I loved the setting of the book–Rome after the Napoleonic wars. Do you have any stories about your research trip there?

Rome to me meant Cicero and Caesar growing up.  I took Latin for four years in high school. I remember winning some sort of medal in a competition.  Rome also meant church and on my first trip there I expected churches and ruins.  I discovered a complex city with layers of history.  (In some cases literally layers such as the excavations below San Clemente that cover 1500 years of history)

It was the Keats/Shelley museum that made me think perhaps I could set a English regency story in an Italian city.  I sat by the Spanish Steps and thought, “What if I put an impoverished hero here?”  The art of the Grand Tour made it clear that the upper classes went to Rome in droves in the early nineteenth century. I knew I was on to something. One of the challenges of writing to the Regency Period is keeping it fresh. I think Rome helped me do that.  Traveling there twice enabled me to envision it.

Any advice on writing children as secondary characters? (I think you did it rather well!)

Thank you! I rather like Isabella, Nora’s niece, myself. I love bright verbal children.  I don’t know that I understand the process of creating them on the page, however.  I suspect one tool in the writer’s collection has to be a good ear. If you listen carefully to how people talk and act it is easier to breathe life into your characters. That is particularly true with children.  If you sit and talk with them you get a feel for how their minds work.  I like the scenes where Isabella holds court after the kidnapping. She loves the spotlight.

Did you find writing a book that’s part of a series but also a standalone difficult? How do you keep track of everything?

I don’t think the standalone part is difficult. Each individual has a unique story.  The challenge, as you know, is managing the characters across several books. I began with a clear back-story for the characters, but I have not done a good job of tracking them book-to-book. I confess to being a pantser. Planning plot doesn’t come naturally.  I’ve had to do some rapid searches through whole manuscripts when a question or two arose. I’m currently indexing them all in preparation for planning a new series.  As an added complication, the stories are being published out of chronological order forcing me to be particularly careful.  Because they are standalone, I was able to submit some that were finished early even though they were out of order series-wise.

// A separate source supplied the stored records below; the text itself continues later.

(* ===== verification/HistoryFacts.v ===== *)
(** * What the run history promises

    The table: keys are unique, rows are never changed, queries answer the newest
    rows first, a database that could not be prepared is closed.  The mirror:
    every row is a result that was in etcd under its key, and between a listing
    and the watch that follows it no result is missed. *)
From S2P Require Import Prelude GoStrings GoPath GoTime Model Etcd Effects Queue History.

Open Scope string_scope.
Open Scope list_scope.
Open Scope orbix_scope.
Open Scope Z_scope.

(** ** The table *)

Lemma has_key_spec k db : has_key k db = true <-> exists row, row ∈ db /\ run_Key row = k.
Proof.
  unfold has_key. rewrite existsb_exists. setoid_rewrite String.eqb_eq.
  by setoid_rewrite list_elem_of_In.
Qed.

Lemma has_key_app k db rows : has_key k db = true -> has_key k (db ++ rows) = true.
Proof. rewrite !has_key_spec. intros (row & ? & ?). exists row. split; [|done]. apply elem_of_app. by left. Qed.

(** An insertion appends a row or nothing. *)
Lemma insert_appends row db :
  (insert_or_ignore row db = db /\ has_key (run_Key row) db = true) \/
  (insert_or_ignore row db = db ++ [row] /\ has_key (run_Key row) db = false).
Proof. unfold insert_or_ignore. destruct (has_key _ db); [by left|by right]. Qed.

Lemma insert_has_key row db : has_key (run_Key row) (insert_or_ignore row db) = true.
Proof.
  destruct (insert_appends row db) as [[-> ?]|[-> _]]; [done|].
  apply has_key_spec. exists row. split; [|done]. apply elem_of_app. right. by left.
Qed.

Lemma insert_nodup row db : NoDup (map run_Key db) -> NoDup (map run_Key (insert_or_ignore row db)).
Proof.
  intros Hnd. destruct (insert_appends row db) as [[-> _]|[-> Hn]]; [done|].
  rewrite map_app. apply NoDup_app. split; [done|]. split; [|apply NoDup_singleton].
  intros k Hk ->%list_elem_of_singleton. apply not_true_iff_false in Hn. apply Hn, has_key_spec.
  apply list_elem_of_In, in_map_iff in Hk as (row' & Hk & ?). exists row'.
  split; [by apply list_elem_of_In|done].
Qed.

Who would you cast as hero/heroine in the movie version of the book?

I pictured several actors before settling on Ewan McGregor for Jamie. He has the right look and feel for the story.  For Nora? That one is tougher.  She needs the right combination of vulnerability and spunk. I think I would choose Michelle Williams. She would convey Nora’s longing for a child effectively and still stand up to the forces around her.

What’s the last great book you read?

“Great” is an intimidating word! Lately I’ve been enamored of C.S. Harris’s Regency mysteries.  I’m also reading my way through Grace Burrowes’s entire body of work. The sheer volume in a short period of time is stunning, stunning because the quality is so high.

Tell us a bit about your next release.

Dangerous Weakness has been scheduled for a September 2015 release.  It takes place in 1818 and tells the story of the Viscount Glenaire.  He is the managing brother in Dangerous Works and interfering friend of Dangerous Secrets. He also plays a similar role in a prequel holiday novella I have in process.  Cold, aloof, convinced he could fix anything for those he cares about; I knew I needed to do more than muss his hair.  This boy needed to get knocked down.

It begins, “If women were as easily managed as the affairs of state—or the recalcitrant Ottoman Empire—Richard Hayden, Marquess of Glenaire, would be a happier man. As it was the creatures made hash of his well-laid plans and bedeviled him on all sides.” The heroine leads him a merry chase that involves London, Constantinople, the Sultan’s Seraglio and some Barbary pirates.

Ooh! And … Carolyn wants to know:

Those of us that love the Regency era read many books set in that world. The author’s greatest challenge is finding ways to tell original stories.  What tropes do you like most in a Regency novel? Which do you miss when if they are gone?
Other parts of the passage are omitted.